The third ingredient is chicken liver.  This is an organ meat sourced from a named animal and thus considered a beneficial component.

The fourth ingredient is rice.  Is this whole grain rice, brown rice or white rice? Since the word “rice” doesn’t tell us much, it’s impossible to judge the quality of this item.

The fifth ingredient is sunflower oil.  Sunflower oil is nutritionally similar to safflower oil.  Since these oils are high in omega-6 fatty acids and contain no omega-3s, they’re considered less nutritious than canola or flaxseed oils. 

Sunflower oil is notable for its resistance to heat damage during cooking.

There are several different types of sunflower oil, some better than others.  Without knowing more, it’s impossible to judge the quality of this ingredient.

The sixth ingredient is tapioca starch, a gluten-free, starchy carbohydrate extract made from the root of the cassava plant.  

The seventh ingredient is tricalcium phosphate, a beneficial source of calcium and phosphorus.  In addition, this additive is used in wet foods as an emulsifier — an agent designed to disperse a food’s fats more evenly in water.  

The eighth ingredient is sodium tripolyphosphate, a supplemental source of both sodium and phosphorus. Sodium and phosphorus are each considered essential minerals.

From here the list goes on to include a number of other items. But to be realistic, ingredients located this far down the list (other than nutritional supplements) are not likely to affect the overall rating of the product.

However, this food does contain chelated minerals, minerals that have been chemically attached to protein. This makes them easier to absorb. Chelated minerals are usually found in better cat foods.

It is also unfortunate the company chose to include menadione in its recipe. Menadione is a controversial form of vitamin K linked to liver toxicity, allergies and the abnormal break-down of red blood cells.

Since vitamin K isn’t required by AAFCO in its nutrient profiles, we question the use of this item in any feline recipe.

Without this controversial ingredient, we may have been compelled to award this line a higher rating.

Nutrient Analysis

Based on its ingredients alone, Zoe Pâté with Free Run Chicken recipe  looks like an above-average wet product.

The dashboard displays a dry matter protein reading of 36.4%, a fat level of 22.7% and an estimated carbohydrate level of 32.9%.

As a group, the brand features a near-average protein content of 36.4% and an above-average fat level of 22.7%.  Together these figures suggest a carbohydrate content of 32.9% for the overall product line, alongside a fat to protein ratio of 63%.

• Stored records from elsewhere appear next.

Lemma create_spec ctx name mode flags s fs root F n m ML last p d L :
  rooted s fs root F n → good_name name →
  (∀ i, 0 ≤ i < n → live (abs fs) root i → ¬ matches name (dir_entry_at (abs fs) root i)) →
  free_inodes (abs fs) (m :: ML) last → (1 ∉ m :: ML) → ids_ok ctx →
  F ≠ [] → n < file_blocks → n < SFS_NDIR_BLOCKS ∨ bp root SFS_IND_BLOCK ≠ 0 →
  fd_pool s = Some p → pool_ok p (d :: L) → Z.of_nat d < 2 ^ 31 →
  ∃ s' fs' root' F' j file, sfs_create ctx (slash :: name) mode flags s
      = Done (0, Some (Z.of_nat d)) s' ∧
    creation ctx name mode fs root F n m (Z.of_nat d) s' fs' root' F' j file.
Proof.
  intros Hr (Hne & Hs & Hl) Hno HL Hm1 Hids HF Hnb Hcase Hp Hok Hd.
  destruct (search_root name s fs root F n Hr) as (fs1 & fs2 & fs3 & it & o & root3 & E1 & E2 & E3 & Hse).
  destruct o as [item|].
  { destruct (se_result _ _ _ _ _ _ _ _ Hse) as (j & Hj & Hlj & Hm & _). by destruct (Hno j). }
  pose proof (ro_number _ _ _ _ _ Hr) as Hroot.
  pose proof (se_dir _ _ _ _ _ _ _ _ Hse) as Hd3. pose proof (ds_blocks _ _ _ _ Hd3) as Hn.
  destruct (se_root _ _ _ _ _ _ _ _ Hse) as [t0 Hroot3].
  assert (i_inumber root3 = 1) as Hn3 by (by rewrite Hroot3).
  assert (superblock fs3 = superblock fs) as Hs3 by exact (proj1 (se_abs _ _ _ _ _ _ _ _ Hse)).
  assert (free_inodes (abs fs3) (m :: ML) last) as HL3.
  { apply (searched_free_inodes _ _ _ _ _ _ _ _ _ _ Hse); [by rewrite Hroot|exact HL]. }
  assert (m ≠ i_inumber root3) as Hm3 by (rewrite Hn3; intros ->; apply Hm1; left).
  destruct (proj1 (wp_iff _ _ _) (create_file_spec ctx mode name fs3 root3 F n m ML last
    Hd3 HL3 Hm3 Hids HF Hnb ltac:(by rewrite Hroot3) Hl)) as (r & fs4 & E4 & -> & root4 & F4 & j & Hfew & Hc).
  destruct Hc as [C1 C2 C3 C4 C5 C6 C7 (t1 & t2 & t3 & t4 & C8)].
  destruct (open_fd_spec (set_fs (inr fs4) (set_mu true s)) p d L m flags Hp Hok Hd
    (free_head_fresh _ _ _ Hok)) as (p' & v & E5 & Hp' & Hv' & Hw & _).
  exists (set_mu false (set_pool (Some p') (set_fs (inr fs4) (set_mu true s)))), fs4, root4, F4, j,
    (a_inode (abs fs4) m).
  split.
  { unfold sfs_create. rewrite lock_run by apply (ro_mu _ _ _ _ _ Hr).
    rewrite (bind_done _ _ _ _ _ (path_name_root name _ Hne Hs Hl)), (bind_done _ _ _ _ _ E1).
    rewrite (bind_done _ _ _ _ _ E2), (bind_done _ _ _ _ _ E3).
    rewrite (bind_done _ _ _ _ _ (at_fs_done _ (set_fs (inr fs3) (set_mu true s)) _ _ _ eq_refl E4)).
    rewrite (bind_done _ _ _ _ _ E5). reflexivity. }
  assert (valid_inumber (superblock fs4) m) as Hv4.
  { pose proof (ds_names _ _ _ _ C1 j ltac:(lia)) as Hv4. unfold live in Hv4. rewrite C4 in Hv4.
    apply Hv4. simpl. destruct HL as [_ (_ & Hv & _)]. destruct Hv; simpl; lia. }
  pose proof (ds_file _ _ _ _ C1) as Hf4. pose proof (f_ok _ _ _ Hf4) as Hok4.
  split; [| | |exact Hfew|exact C2| |exact C4| |].
  - split; [done|done|exact C1|congruence|]. rewrite C7, Hroot3. apply (ro_mode _ _ _ _ _ Hr).
  - split; [done|done|]. exists p', L, d, v. split_and!; [done|done|done|done|done| |].
    + exact (free_head_fresh _ _ _ Hok).
    + rewrite Hw, C8. reflexivity.
  - apply (beside_holes fs4 root4 F4 m _ _ C1 Hv4); [rewrite C6, Hn3, <-Hn3; exact Hm3|done|by rewrite C8|by rewrite C8].
  - intros Hj. specialize (C3 Hj). unfold live in *. by rewrite (searched_entry _ _ _ _ _ _ _ _ j Hse) in C3 by lia.
  - intros i Hi Hij. rewrite C5 by done. apply (searched_entry _ _ _ _ _ _ _ _ i Hse). lia.
  - exists t1, t2, t3, t4. rewrite C8. unfold new_file. rewrite Hroot3. cbn [i_mode set_access_time].
    by rewrite (proj2 (searched_inode _ _ _ _ _ _ _ _ m Hse ltac:(rewrite Hroot, <-Hn3; exact Hm3) (proj1 (proj2 (proj2 HL))))).
Qed.

(** C15: [sfs_create] makes a new file.  For a name that is not in the root
    directory, with a free inode, a free block and a free descriptor, it
    returns 0 and the first free descriptor with the mutex free.  The name is
    entered in the first unused entry or at the end, every other entry is as
    it was, and the descriptor is open for the first free inode: an empty
    regular file of the caller, with the mode asked for less the umask and two
    links, one for the entry and one for the descriptor. *)
Theorem create_makes_file ctx name mode flags s fs root F n m ML last p d L :
  rooted s fs root F n → good_name name →
  (∀ i, 0 ≤ i < n → live (abs fs) root i → ¬ matches name (dir_entry_at (abs fs) root i)) →
  free_inodes (abs fs) (m :: ML) last → (1 ∉ m :: ML) → ids_ok ctx →
  F ≠ [] → n < file_blocks → n < SFS_NDIR_BLOCKS ∨ bp root SFS_IND_BLOCK ≠ 0 →
  fd_pool s = Some p → pool_ok p (d :: L) → Z.of_nat d < 2 ^ 31 →
  ∃ s' fs' root' F' j file, sfs_create ctx (slash :: name) mode flags s
      = Done (0, Some (Z.of_nat d)) s' ∧
    rooted s' fs' root' F' (Z.max n (j + 1)) ∧ open_at s' (Z.of_nat d) fs' file ∧
    file_state fs' file F' ∧
    0 ≤ j ≤ n ∧ (j < n → ¬ live (abs fs) root j) ∧
    dir_entry_at (abs fs') root' j = DirEntry m (strncpy_name name) ∧
    (∀ i, 0 ≤ i < n → i ≠ j → dir_entry_at (abs fs') root' i = dir_entry_at (abs fs) root i) ∧
    a_inode (abs fs') m = file ∧ i_inumber file = m ∧ i_mode file = new_mode ctx mode ∧
    i_uid file = c_uid ctx ∧ i_links file = 2 ∧ i_size file = 0 ∧
    i_block_pointers file = replicate 14 0.
Proof.
  intros Hr Hname Hno HL Hm1 Hids HF Hnb Hcase Hp Hok Hd.
  destruct (create_spec ctx name mode flags s fs root F n m ML last p d L Hr Hname Hno HL Hm1 Hids HF
    Hnb Hcase Hp Hok Hd) as (s' & fs' & root' & F' & j & file & E & [C1 C2 C3 _ C5 C6 C7 C8 (t1 & t2 & t3 & t4 & ->)]).
  eexists s', fs', root', F', j, _. pose proof (f_stored _ _ _ (be_state _ _ _ _ C3)) as Hst.
  split_and!; [exact E|exact C1|exact C2|exact (be_state _ _ _ _ C3)|lia|lia|exact C6|exact C7|exact C8|
    exact Hst|reflexivity..].
Qed.

End create.

(** ** On the small file system *)
Lemma create_makes_file_witness :
  ∃ s' fs' root' F' j file,
    sfs_create (H := demo_env) (FuseCtx 1000 100 18) (slash :: name_b) 438 0 demo_idle = Done (0, Some 0) s' ∧
    rooted s' fs' root' F' (Z.max 1 (j + 1)) ∧ open_at s' 0 fs' file ∧
    file_state fs' file F' ∧
    0 ≤ j ≤ 1 ∧ (j < 1 → ¬ live (abs demo_fs) demo_root j) ∧
    dir_entry_at (abs fs') root' j = DirEntry 3 (strncpy_name name_b) ∧
    (∀ i, 0 ≤ i < 1 → i ≠ j → dir_entry_at (abs fs') root' i = dir_entry_at (abs demo_fs) demo_root i) ∧
    a_inode (abs fs') 3 = file ∧ i_inumber file = 3 ∧ i_mode file = 33188 ∧
    i_uid file = 1000 ∧ i_links file = 2 ∧ i_size file = 0 ∧ i_block_pointers file = replicate 14 0.
Proof.
  apply (create_makes_file (H := demo_env) (FuseCtx 1000 100 18) name_b 438 0 demo_idle demo_fs demo_root
           demo_free 1 3 [] 4 new_pool 0 (seq 1 (slots_per_slab - 1)) demo_idle_rooted good_name_b demo_no_b
           demo_free_inodes).
  - apply (bool_decide_unpack _). by vm_compute.
  - split; simpl; lia.
  - done.
  - by vm_compute.
  - by left.
  - done.
  - exact new_pool_ok.
  - lia.
Defined.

This means this Zoe range contains near-average protein, near-average carbohydrate and higher than average fat, when compared to typical wet cat food.

Final Word

This range of food lists animal meat as its first ingredient. It also includes other animal organs, so while protein levels are near-average they come from good sources.

Has Zoe Pate (Wet) cat food been recalled in the past?

No.  Zoe Cat Food has no history of recalls.

You can view a complete list of all cat food recalls since 2021 here.

To stay on top of any cat food product recalls, sign up for our free email alerts, here.


Zoe is a brand owned by a company called Hagan which was founded in Canada by Rolf C. Hagen in 1955.

Its global head office is located in Montreal, Quebec, Canada along with its pet food manufacturing facility.

Hagen products are sold all around the world.


1: [1. Association of American Feed Control Officials].